John Barrow speculated that quantum collapse might mimic a simulation rendering reality on demand,(5) and David Chalmers notes it fits a system economizing computation.(6) These speculations might explain the "why" of quantum collapse, but perhaps we should also “back up” and think about whether the universe's recognition of photon detection "in the first place" is possible evidence for the existence of cognition (or analogous programming).
Fine-tuning suggests a designed framework; recognition of photon detection suggests a designed cognition mechanism. The latter’s resistance to multiverse dismissal might make it a sharper clue. Is this conclusive? No—but it may be a crack in reality worth probing.
Citations:
- Nick Bostrom, “Are You Living in a Computer Simulation?,” Philosophical Quarterly 53, no. 211 (2003): 243–255.
- Bernard Carr, ed., Universe or Multiverse? (Cambridge University Press, 2007), chap. 1.
- Roger White, “Does Origins Evidence Favor a Maximal or Non-Maximal Metaphysics?,” Mind 109, no. 435 (2000): 561–566.
- Richard P. Feynman, The Feynman Lectures on Physics, vol. III (Addison-Wesley, 1965), chap. 1.

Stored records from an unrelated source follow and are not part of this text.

(* ===== verification/DraftSpec.v ===== *)
(** * The drafts that can be submitted

    [KnownDraft] is the table of entry functions a draft may call, with the
    domain of each argument: [assertCedraTransactionDraft] accepts exactly the
    values that carry such a draft. *)
From S2P Require Import Prelude JsMap Types MoveDomains JsValue Numerals Json SdkTypes Accounting Replay Group WalletHandlers.
From S2P Require Import LpHandlers PoolHandlers LiquidityMath DraftEncoder SafeClient QuoteSpec.

(** The account of that number, in hexadecimal after ["0x"]. *)
Definition HexAddress (n : Z) (s : string) : Prop := exists digits, s = "0x" ⧺ digits /\ HexDigits n digits.

(** An account that is not zero. *)
Definition SignerAddress (s : string) : Prop := exists n, HexAddress n s /\ n <> 0.

(** Kind, entry function, arguments, and the expiration they go with. *)
Inductive KnownDraft : DraftKind -> string -> list EntryArgument -> Z -> Prop :=
| Known_claim_trfl expiration : KnownDraft faucet_claim "test_assets::test_faucet::claim_trfl" [] expiration
| Known_claim_tusd expiration : KnownDraft faucet_claim "test_assets::test_faucet::claim_tusd" [] expiration
| Known_buy gross minimum deadline :
    Positive U64_MAX gross -> Unsigned U64_MAX minimum ->
    KnownDraft swap "test_amm::pool::buy_trfl" [ArgBigint gross; ArgBigint minimum; ArgBigint deadline] deadline
| Known_sell gross minimum deadline :
    Positive U64_MAX gross -> Unsigned U64_MAX minimum ->
    KnownDraft swap "test_amm::pool::sell_trfl" [ArgBigint gross; ArgBigint minimum; ArgBigint deadline] deadline
| Known_claim amount expiration :
    Positive U64_MAX amount ->
    KnownDraft claim_rewards "reflection_core::reflection_token::claim" [ArgBigint amount] expiration
| Known_claim_all expiration : KnownDraft claim_rewards "reflection_core::reflection_token::claim_all" [] expiration
| Known_add maxRfl maxUsd minShares deadline :
    Positive U64_MAX maxRfl -> Positive U64_MAX maxUsd -> Unsigned U128_MAX minShares ->
    KnownDraft add_liquidity "test_amm::pool::add_liquidity"
      [ArgBigint maxRfl; ArgBigint maxUsd; ArgBigint minShares; ArgBigint deadline] deadline
| Known_remove shares minRfl minUsd deadline :
    Positive U128_MAX shares -> Unsigned U64_MAX minRfl -> Unsigned U64_MAX minUsd ->
    KnownDraft remove_liquidity "test_amm::pool::remove_liquidity"
      [ArgBigint shares; ArgBigint minRfl; ArgBigint minUsd; ArgBigint deadline] deadline
| Known_transfer recipient shares expiration :
    SignerAddress recipient -> Positive U128_MAX shares ->
    KnownDraft transfer_lp_shares "test_amm::pool::transfer_lp_shares" [ArgString recipient; ArgBigint shares] expiration
| Known_lp_claim epoch amount expiration :
    Positive U64_MAX epoch -> Unsigned U64_MAX amount ->
    KnownDraft claim_lp_rewards "test_amm::pool::claim_lp_rewards" [ArgBigint epoch; ArgBigint amount] expiration
| Known_checkpoint expiration :
    KnownDraft checkpoint_lp_rewards "test_amm::pool::checkpoint_lp_rewards" [] expiration.

Record DraftOk (d : Draft.TransactionDraft) : Prop := {
  draft_known : KnownDraft d.(Draft.kind) d.(Draft.functionId) d.(Draft.arguments) d.(Draft.expirationUnixSeconds);
  draft_single : d.(Draft.secondarySignerAddresses) = [];
  draft_expiration : Positive U64_MAX d.(Draft.expirationUnixSeconds);
  draft_warning : d.(Draft.warning) <> ""
}.

Definition draftKeys : list string :=
  ["kind"; "functionId"; "arguments"; "secondarySignerAddresses"; "expirationUnixSeconds"; "warning"].
Definition CarriesDraft (v : JsValue) (d : Draft.TransactionDraft) : Prop := Carries draftKeys v (draftValue d).

Lemma draft_members d :
  member (draftValue d) "kind" = JsString (kindName d.(Draft.kind))
  /\ member (draftValue d) "functionId" = JsString d.(Draft.functionId)
  /\ member (draftValue d) "arguments" = JsArray (map argumentValue d.(Draft.arguments))
  /\ member (draftValue d) "secondarySignerAddresses" = JsArray (map JsString d.(Draft.secondarySignerAddresses))
  /\ member (draftValue d) "expirationUnixSeconds" = JsBigint d.(Draft.expirationUnixSeconds)
  /\ member (draftValue d) "warning" = JsString d.(Draft.warning).
Proof. repeat split. Qed.

(** ** Addresses *)

Lemma isHexAddress_iff s : isHexAddress s = true <-> exists n, HexAddress n s.
Proof.
  unfold isHexAddress. split.
  - destruct (stripPrefix "0x" s) as [digits|] eqn:E; [|done]. apply stripPrefix_some in E as ->. intros H. bools.
    exists (valueIn 16 digits), digits. by repeat split.
  - intros (n & digits & -> & [Hc Hl _]). rewrite stripPrefix_app, Hc. by rewrite !bool_decide_true by lia.
Qed.

(** The key of an account is its canonical digits. *)
Lemma canonicalAddressKey_returns describe s key :
  canonicalAddressKey describe (JsString s) = Returns key
  <-> exists n digits, s = "0x" ⧺ digits /\ HexDigits n digits /\ n <> 0 /\ key = plainDigits digits.
Proof.
  unfold canonicalAddressKey. split.
  - destruct (isHexAddress s) eqn:Eh; [|done]. apply isHexAddress_iff in Eh as (n & digits & -> & Hd). rewrite stripPrefix_app.
    cbn [default from_option id]. change (if bool_decide (mapChars _ _ = "") then _ else _) with (plainDigits digits).
    case_bool_decide as E; [done|]. intros [= <-]. exists n, digits. rewrite (plainDigits_zero n) in E by done. done.
  - intros (n & digits & -> & Hd & Hn & ->). rewrite (proj2 (isHexAddress_iff _)) by by exists n, digits. rewrite stripPrefix_app.
    cbn [default from_option id]. change (if bool_decide (mapChars _ _ = "") then _ else _) with (plainDigits digits).
    rewrite bool_decide_false; [done|]. by rewrite (plainDigits_zero n).
Qed.

Lemma canonicalAddressKey_signer describe s : (exists key, canonicalAddressKey describe (JsString s) = Returns key) <-> SignerAddress s.
Proof.
  setoid_rewrite canonicalAddressKey_returns. unfold SignerAddress, HexAddress. split.
  - intros (key & n & digits & -> & Hd & Hn & _). exists n. split; [by exists digits|done].
  - intros (n & (digits & -> & Hd) & Hn). by exists (plainDigits digits), n, digits.
Qed.

(** ** Arguments *)

Definition ArgumentOk (kind : MoveArgumentKind) (argument : EntryArgument) : Prop :=
  match kind, argument with
  | KindU64, ArgBigint n => Unsigned U64_MAX n
  | KindU128, ArgBigint n => Unsigned U128_MAX n
  | KindAddress, ArgString s => SignerAddress s
  | _, _ => False
  end.

Lemma assertMoveArgument_returns describe v kind index a :
  assertMoveArgument describe v kind index = Returns a <-> v = argumentValue a /\ ArgumentOk kind a.
Proof.
  destruct kind; unfold assertMoveArgument.
  3:{ split.
    - intros E. apply outcome_bind_iff in E as (key & Ek & E). destruct v; try discriminate. injection E as <-.
      split; [done|]. apply (canonicalAddressKey_signer describe). by exists key.
    - destruct a as [s| |]; cbn; try by intros []. intros [-> Hs].
      apply (canonicalAddressKey_signer describe) in Hs as [key ->]. reflexivity. }
  all: split; [destruct v; try discriminate; case_match eqn:E; [discriminate|]; intros [= <-]; bools; cbn; unfold Unsigned; split; [done|lia]
              |destruct a; cbn; try (by intros []); intros [-> Hn]; unfold Unsigned in Hn; by rewrite !bool_decide_false by lia].
Qed.

Lemma assertMoveArguments_returns describe kinds : forall values index args,
  length kinds = length values ->
  assertMoveArguments describe values kinds index = Returns args
  <-> values = map argumentValue args /\ Forall2 ArgumentOk kinds args.
Proof.
  induction kinds as [|kind kinds IH]; intros [|v values] index args Hl; try discriminate Hl; cbn [assertMoveArguments].
  - split; [by intros [= <-]|]. intros [E Hok]. by inversion Hok; subst.
  - change (default JsUndefined (head (v :: values))) with v. change (tail (v :: values)) with values. injection Hl as Hl. rewrite outcome_bind_iff. setoid_rewrite assertMoveArgument_returns.
    setoid_rewrite outcome_bind_iff. setoid_rewrite (IH values); [|done]. split.
    + intros (a & [-> Ha] & rest & [-> Hr] & [= <-]). by split; [|constructor].
    + intros [E Hok]. inversion Hok as [|? a ? rest Ha Hr]; subst. injection E as -> ->. exists a. split; [done|]. by exists rest.
Qed.

(** ** Kinds, and the semantics of each entry *)

Lemma arrayFind_inv {A} (f : A -> bool) l x : arrayFind f l = Some x -> In x l /\ f x = true.
Proof.
  unfold arrayFind. induction l as [|y l IH]; [done|]. cbn. destruct (f y) eqn:E.
  - intros [= <-]. by split; [left|].
  - intros H. apply IH in H as [? ?]. by split; [right|].
Qed.

Lemma kindOf_name k : kindOf (kindName k) = Some k.
Proof. by destruct k. Qed.

Lemma kindOf_inv name k : kindOf name = Some k -> name = kindName k.
Proof. intros H. apply arrayFind_inv in H as [_ H]. apply bool_decide_eq_true in H. by symmetry. Qed.

Lemma runtimeFields_returns v k f args signers expiration w :
  runtimeFields v = Some (k, f, args, signers, expiration, w)
  <-> member v "kind" = JsString (kindName k) /\ member v "functionId" = JsString f /\ member v "arguments" = JsArray args
      /\ member v "secondarySignerAddresses" = JsArray signers /\ member v "expirationUnixSeconds" = JsBigint expiration
      /\ member v "warning" = JsString w /\ Positive U64_MAX expiration /\ w <> "".
Proof.
  unfold runtimeFields. split.
  - destruct (member v "kind") as [| | | | |name| |]; try discriminate.
    destruct (member v "functionId"); try discriminate. destruct (member v "arguments"); try discriminate.
    destruct (member v "secondarySignerAddresses"); try discriminate.
    destruct (member v "expirationUnixSeconds"); try discriminate. destruct (member v "warning") as [| | | | |w'| |]; try discriminate.
    destruct (kindOf name) as [k'|] eqn:Ek; [|discriminate]. apply kindOf_inv in Ek as ->. cbn [mbind option_bind].
    case_match eqn:E; [discriminate|]. intros [= -> -> -> -> -> ->]. bools. unfold Positive.
    repeat (split; [done|]). split; [lia|]. by intros ->.
  - intros (-> & -> & -> & -> & -> & -> & He & Hw). rewrite kindOf_name. cbn [mbind option_bind]. unfold Positive in He.
    assert (jsLength w <> 0) by (destruct w; [done|unfold jsLength; cbn; lia]).
    by rewrite !bool_decide_false by lia.
Qed.

(** Decides the equations between closed strings. *)
Ltac decide_closed :=
  repeat match goal with
  | |- context [bool_decide (@eq string ?a ?b)] =>
      let r := eval vm_compute in (bool_decide (a = b)) in
      lazymatch r with true => idtac | false => idtac end;
      change (bool_decide (a = b)) with r
  end.

(** The semantics of an entry hold exactly for the known drafts with its arguments. *)
Lemma semantics_known k shape args expiration w :
  In shape (ENTRY_SHAPES k) -> Forall2 ArgumentOk shape.(Entry.argumentKinds) args -> Positive U64_MAX expiration ->
  assertEntrySemantics (Draft.mk k shape.(Entry.functionId) args [] expiration w) shape = Returns tt
  <-> KnownDraft k shape.(Entry.functionId) args expiration.
Proof.
  intros Hin Hargs He. destruct k; cbn in Hin; repeat (destruct Hin as [<-|Hin]; [|]); try destruct Hin as [].
  all: cbn [Entry.functionId Entry.argumentKinds] in *; unfold assertEntrySemantics; cbn [Entry.functionId]; decide_closed.
  all: cbv zeta; cbn [orb].
  all: repeat match goal with
    | H : Forall2 _ (_ :: _) _ |- _ => inversion H; clear H; subst
    | H : Forall2 _ [] _ |- _ => inversion H; clear H; subst
    | H : ArgumentOk _ ?a |- _ => destruct a; cbn in H; try done; []
    end.
  all: unfold assertPositiveArgument, assertDeadlineMatchesExpiration, argumentAt; cbn [nth_error Draft.arguments Draft.expirationUnixSeconds].
  all: unfold Unsigned, Positive in *.
  all: split; [intros E|inversion 1; subst; unfold Positive, Unsigned in *].
  all: repeat (case_bool_decide; cbn [orb mbind outcome_bind] in *; try discriminate E; try (exfalso; lia)); try done.
  all: repeat match goal with H : ~ (_ <> _) |- _ => apply dec_stable in H end; subst.
  all: first [apply Known_claim_trfl|apply Known_claim_tusd|apply Known_buy|apply Known_sell|apply Known_claim_all|apply Known_claim
    |apply Known_add|apply Known_remove|apply Known_transfer|apply Known_lp_claim|apply Known_checkpoint].
  all: unfold Positive, Unsigned; first [done|lia].
Qed.

(** Every row of the table is a shape of its kind, with arguments in their domains. *)
Lemma known_shape k f args expiration :
  KnownDraft k f args expiration -> Positive U64_MAX expiration ->
  exists shape, arrayFind (fun shape => bool_decide (shape.(Entry.functionId) = f)
        && bool_decide (arrayLength shape.(Entry.argumentKinds) = arrayLength (map argumentValue args))
        && bool_decide (arrayLength (map JsString []) = 0)) (ENTRY_SHAPES k) = Some shape
    /\ In shape (ENTRY_SHAPES k) /\ shape.(Entry.functionId) = f /\ Forall2 ArgumentOk shape.(Entry.argumentKinds) args
    /\ length shape.(Entry.argumentKinds) = length (map argumentValue args).
Proof.
  intros Hk He. assert (Hfit : 0 < U128_MAX) by reflexivity. destruct Hk; eexists; split_and!; try reflexivity;
    try (cbn; tauto); cbn [Entry.argumentKinds]; repeat (constructor; [cbn; unfold Positive, Unsigned in *; first [assumption|lia]|]);
    constructor.
Qed.

Lemma assertDraft_exact describe v d :
  assertCedraTransactionDraft describe v = Returns d <-> CarriesDraft v d /\ DraftOk d.
Proof.
  unfold CarriesDraft, draftKeys. rewrite !carries_cons, carries_nil.
  destruct (draft_members d) as (M1 & M2 & M3 & M4 & M5 & M6). rewrite M1, M2, M3, M4, M5, M6.
  clear M1 M2 M3 M4 M5 M6. unfold assertCedraTransactionDraft, knownEntryShape. split.
  - intros E. apply outcome_bind_iff in E as ([shape typed] & E & [= ->]).
    destruct v as [| | | | | |items|fields]; try discriminate E. cbn [isObject negb] in E.
    destruct (runtimeFields _) as [[[[[[k f] args] signers] expiration] w]|] eqn:Ef; [|discriminate].
    apply runtimeFields_returns in Ef as (E1 & E2 & E3 & E4 & E5 & E6 & He & Hw).
    destruct (arrayFind _ _) as [shape'|] eqn:Eshape; [|discriminate]. apply arrayFind_inv in Eshape as [Hin Hshape].
    apply outcome_bind_iff in E as (args' & Eargs & E). apply outcome_bind_iff in E as ([] & Esem & [= -> <-]). bools.
    unfold arrayLength in *. apply assertMoveArguments_returns in Eargs as [-> Hargs]; [|lia].
    destruct signers; [|discriminate]. cbn [Draft.kind Draft.functionId Draft.arguments Draft.secondarySignerAddresses
      Draft.expirationUnixSeconds Draft.warning]. subst f.
    split; [eauto 10|]. split; cbn; try done. by apply (semantics_known k shape args' expiration w).
  - intros [(E1 & E2 & E3 & E4 & E5 & E6 & (fields & ->)) [Hk Hs He Hw]]. cbn [isObject negb].
    rewrite (proj2 (runtimeFields_returns _ _ _ _ _ _ _) (conj E1 (conj E2 (conj E3 (conj E4 (conj E5 (conj E6 (conj He Hw)))))))).
    destruct d as [k f args signers expiration w]. cbn in Hk, Hs, He, Hw. subst signers.
    cbn [Draft.kind Draft.functionId Draft.arguments Draft.secondarySignerAddresses Draft.expirationUnixSeconds Draft.warning].
    destruct (known_shape _ _ _ _ Hk He) as (shape & -> & Hin & <- & Hargs & Hl).
    rewrite (proj2 (assertMoveArguments_returns describe _ _ _ _ Hl) (conj eq_refl Hargs)). cbn [mbind outcome_bind].
    by rewrite (proj2 (semantics_known k shape args expiration w Hin Hargs He) Hk).
Qed.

- John D. Barrow, “Living in a Simulated Universe,” in Universe or Multiverse?, ed. Bernard Carr (Cambridge University Press, 2007), 481–486.

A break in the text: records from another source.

(* ===== verification/Reconciler.v ===== *)
(** * The reconciler

    [reconciler.ts]: the replayed projection against the views of the chain at
    one finalized ledger version.  The alerts pushed so far are threaded through
    an error monad: an exception of the accounting functions loses them with the
    call.  [clock n] is what [Date.now()] returns for the [n]-th alert. *)
From S2P Require Import Prelude JsMap Types MoveDomains Accounting Replay Group WalletHandlers.
From S2P Require Import LpHandlers PoolHandlers ConfigHandlers.

Definition Audit (A : Type) : Type :=
  list Alert.CriticalAlert -> Outcome (A * list Alert.CriticalAlert).

#[export] Instance audit_ret : MRet Audit := fun A a alerts => Returns (a, alerts).
#[export] Instance audit_bind : MBind Audit :=
  fun A B k m alerts => m alerts ≫= fun '(a, alerts') => k a alerts'.

Definition computing {A} (o : Outcome A) : Audit A := fun alerts => a ← o; Returns (a, alerts).

Fixpoint audit_forEach {A} (body : A -> Audit unit) (xs : list A) : Audit unit :=
  match xs with
  | [] => mret tt
  | x :: rest => body x ;; audit_forEach body rest
  end.

Definition cursorPart (f : Cursor.EventCursor -> Z) (cursor : option Cursor.EventCursor) : string :=
  from_option (fun c => show (f c)) "none" cursor.

(** [alert] of the reconciler, at a reading of the clock. *)
Definition reconcileAlert (now : Z) (code : AlertCode) (message : string) (cursor : option Cursor.EventCursor)
    (expected observed scope : string) : Alert.CriticalAlert :=
  {| Alert.id := "reconcile:" ⧺ codeName code ⧺ ":" ⧺ scope ⧺ ":" ⧺ cursorPart Cursor.ledgerVersion cursor
       ⧺ ":" ⧺ cursorPart Cursor.eventIndex cursor;
     Alert.severity := critical;
     Alert.code := code;
     Alert.message := message;
     Alert.detectedAtUnixMilliseconds := now;
     Alert.cursor := cursor;
     Alert.expected := Some expected;
     Alert.observed := Some observed |}.

(** [tuple], on the already rendered values. *)
Definition tuple (values : list string) : string := joinWith "/" values.
Definition orNone (value : option string) : string := default "none" value.

(** [Array.prototype.sort] on strings. *)
Fixpoint insertString (x : string) (sorted : list string) : list string :=
  match sorted with
  | [] => [x]
  | y :: rest => if String.leb x y then x :: sorted else y :: insertString x rest
  end.
Definition sortStrings (l : list string) : list string := foldr insertString [] l.

Section Reconciler.
Context (clock : nat -> Z) (cursor : option Cursor.EventCursor).

Definition raiseIf (condition : bool) (code : AlertCode) (message scope expected observed : string)
    : Audit unit := fun alerts =>
  Returns (tt, if condition
               then alerts ++ [reconcileAlert (clock (length alerts)) code message cursor expected observed scope]
               else alerts).

(** ** Positions: the loop deletes what it matched from the observed map *)

Definition walletDiffers (position : Wallet.IndexedPosition) (onChain : option ObsPos.ObservedPosition) : bool :=
  match onChain with
  | None => true
  | Some onChain =>
      bool_decide (onChain.(ObsPos.rawTrfl) <> position.(Wallet.rawTrfl))
      || bool_decide (onChain.(ObsPos.correction) <> position.(Wallet.correction))
      || bool_decide (onChain.(ObsPos.claimed) <> position.(Wallet.claimed))
  end.

Fixpoint compareWallets (replayed : JsMap Address Wallet.IndexedPosition)
    (remaining : JsMap Address ObsPos.ObservedPosition) : Audit (JsMap Address ObsPos.ObservedPosition) :=
  match replayed with
  | [] => mret remaining
  | (account, position) :: rest =>
      let onChain := jsGet account remaining in
      raiseIf (walletDiffers position onChain) POSITION_ACCOUNTING
        "Wallet position differs from independently replayed raw shares and reward history."
        ("wallet-" ⧺ account)
        (tuple [show position.(Wallet.rawTrfl); show position.(Wallet.correction); show position.(Wallet.claimed)])
        (from_option (fun onChain => tuple [show onChain.(ObsPos.rawTrfl); show onChain.(ObsPos.correction);
                                          show onChain.(ObsPos.claimed)]) "missing" onChain) ;;
      compareWallets rest (jsDelete account remaining)
  end.

Definition lpPositionDiffers (position : LpPos.IndexedLpPosition) (onChain : option ObsLpPos.ObservedLpPosition) : bool :=
  match onChain with
  | None => true
  | Some onChain =>
      bool_decide (onChain.(ObsLpPos.shares) <> position.(LpPos.shares))
      || bool_decide (onChain.(ObsLpPos.correction) <> position.(LpPos.correction))
      || bool_decide (onChain.(ObsLpPos.claimed) <> position.(LpPos.claimed))
  end.

Fixpoint compareLpPositions (scope : string) (registered : list Address)
    (replayed : JsMap Address LpPos.IndexedLpPosition)
    (remaining : JsMap Address ObsLpPos.ObservedLpPosition) : Audit (JsMap Address ObsLpPos.ObservedLpPosition) :=
  match replayed with
  | [] => mret remaining
  | (owner, position) :: rest =>
      let onChain := jsGet owner remaining in
      raiseIf (bool_decide (position.(LpPos.shares) > 0) && negb (includes owner registered)) WALLET_REGISTRATION
        "Replayed positive LP ownership is not bound to the registered-wallet set."
        (scope ⧺ "-" ⧺ owner ⧺ "-replayed-registration") "registered LP owner" owner ;;
      raiseIf (lpPositionDiffers position onChain) POSITION_ACCOUNTING
        "LP position differs from independently replayed ownership and history."
        (scope ⧺ "-" ⧺ owner)
        (tuple [show position.(LpPos.shares); show position.(LpPos.correction); show position.(LpPos.claimed)])
        (from_option (fun onChain => tuple [show onChain.(ObsLpPos.shares); show onChain.(ObsLpPos.correction);
                                          show onChain.(ObsLpPos.claimed)]) "missing" onChain) ;;
      compareLpPositions scope registered rest (jsDelete owner remaining)
  end.

(** ** [compareLpEpoch] *)

Definition lpFieldsDiffer (expected : LpEpoch.IndexedLpEpoch) (observed : ObsLpEpoch.ObservedLpEpoch) : bool :=
  bool_decide (observed.(ObsLpEpoch.status) <> expected.(LpEpoch.status))
  || bool_decide (observed.(ObsLpEpoch.index) <> expected.(LpEpoch.index))
  || bool_decide (observed.(ObsLpEpoch.indexRemainder) <> expected.(LpEpoch.indexRemainder))
  || bool_decide (observed.(ObsLpEpoch.totalShares) <> expected.(LpEpoch.totalShares))
  || bool_decide (observed.(ObsLpEpoch.aggregateCorrection) <> expected.(LpEpoch.aggregateCorrection))
  || bool_decide (observed.(ObsLpEpoch.unallocatedRewards) <> expected.(LpEpoch.unallocatedRewards))
  || bool_decide (observed.(ObsLpEpoch.roundingReserve) <> expected.(LpEpoch.roundingReserve))
  || bool_decide (observed.(ObsLpEpoch.terminalRoundingBaseUnits) <> default 0 expected.(LpEpoch.terminalRoundingBaseUnits))
  || bool_decide (observed.(ObsLpEpoch.retiredResidueMagnified) <> expected.(LpEpoch.retiredResidueMagnified))
  || bool_decide (observed.(ObsLpEpoch.lifetimeReceived) <> expected.(LpEpoch.lifetimeReceived))
  || bool_decide (observed.(ObsLpEpoch.lifetimeClaimed) <> expected.(LpEpoch.lifetimeClaimed))
  || bool_decide (observed.(ObsLpEpoch.quarantined) <> expected.(LpEpoch.quarantined)).

Definition expectedLpFields (e : LpEpoch.IndexedLpEpoch) : string :=
  tuple [statusName e.(LpEpoch.status); show e.(LpEpoch.index); show e.(LpEpoch.indexRemainder);
         show e.(LpEpoch.totalShares); show e.(LpEpoch.aggregateCorrection); show e.(LpEpoch.unallocatedRewards);
         show e.(LpEpoch.roundingReserve); show (default 0 e.(LpEpoch.terminalRoundingBaseUnits));
         show e.(LpEpoch.retiredResidueMagnified); show e.(LpEpoch.lifetimeReceived);
         show e.(LpEpoch.lifetimeClaimed); showBool e.(LpEpoch.quarantined)].

Definition observedLpFields (e : ObsLpEpoch.ObservedLpEpoch) : string :=
  tuple [statusName e.(ObsLpEpoch.status); show e.(ObsLpEpoch.index); show e.(ObsLpEpoch.indexRemainder);
         show e.(ObsLpEpoch.totalShares); show e.(ObsLpEpoch.aggregateCorrection); show e.(ObsLpEpoch.unallocatedRewards);
         show e.(ObsLpEpoch.roundingReserve); show e.(ObsLpEpoch.terminalRoundingBaseUnits);
         show e.(ObsLpEpoch.retiredResidueMagnified); show e.(ObsLpEpoch.lifetimeReceived);
         show e.(ObsLpEpoch.lifetimeClaimed); showBool e.(ObsLpEpoch.quarantined)].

- David J. Chalmers, Reality+: Virtual Worlds and the Problems of Philosophy (W. W. Norton & Company, 2022), chap. 15.
2 comments
Comments sorted by top scores.
comment by AnthonyC · 2025-04-04T23:57:28.428Z · LW(p) · GW(p)
It sounds like you're assuming the Copenhagen interpretation of QM, which is not strictly necessary. To the best of my understanding, initially but not solely from the learned hear on LW [LW · GW], QM works just fine if you just don't do that and assume the wave equations are continuous work exactly as written, everywhere, all the time, just like every other law of physics. You need a lot of information processing, but not sophisticated as described here.
There's a semi-famous, possibly apocryphal, story about Feynman when he was a student. Supposedly he learned about the double slit experiment and asked what would happen when you added a third, fourth, fifth, etc. slit. Then he asked about the limiting case - infinite slits - aka no barrier. The point was, there's never a moment when anything fundamental changes about what is being computed, whether there's a barrier with slits or not.
Replies from: 626↑ comment by 626 · 2025-04-05T00:31:30.371Z · LW(p) · GW(p)
Thanks for the feedback. I'm going to move back to "draft" mode, and be more specific. Technically, I believe either the Copenhagen, Many Worlds, or any other interpretation requires initial recognition of photon detection, but I should have made that clear. I appreciate the help.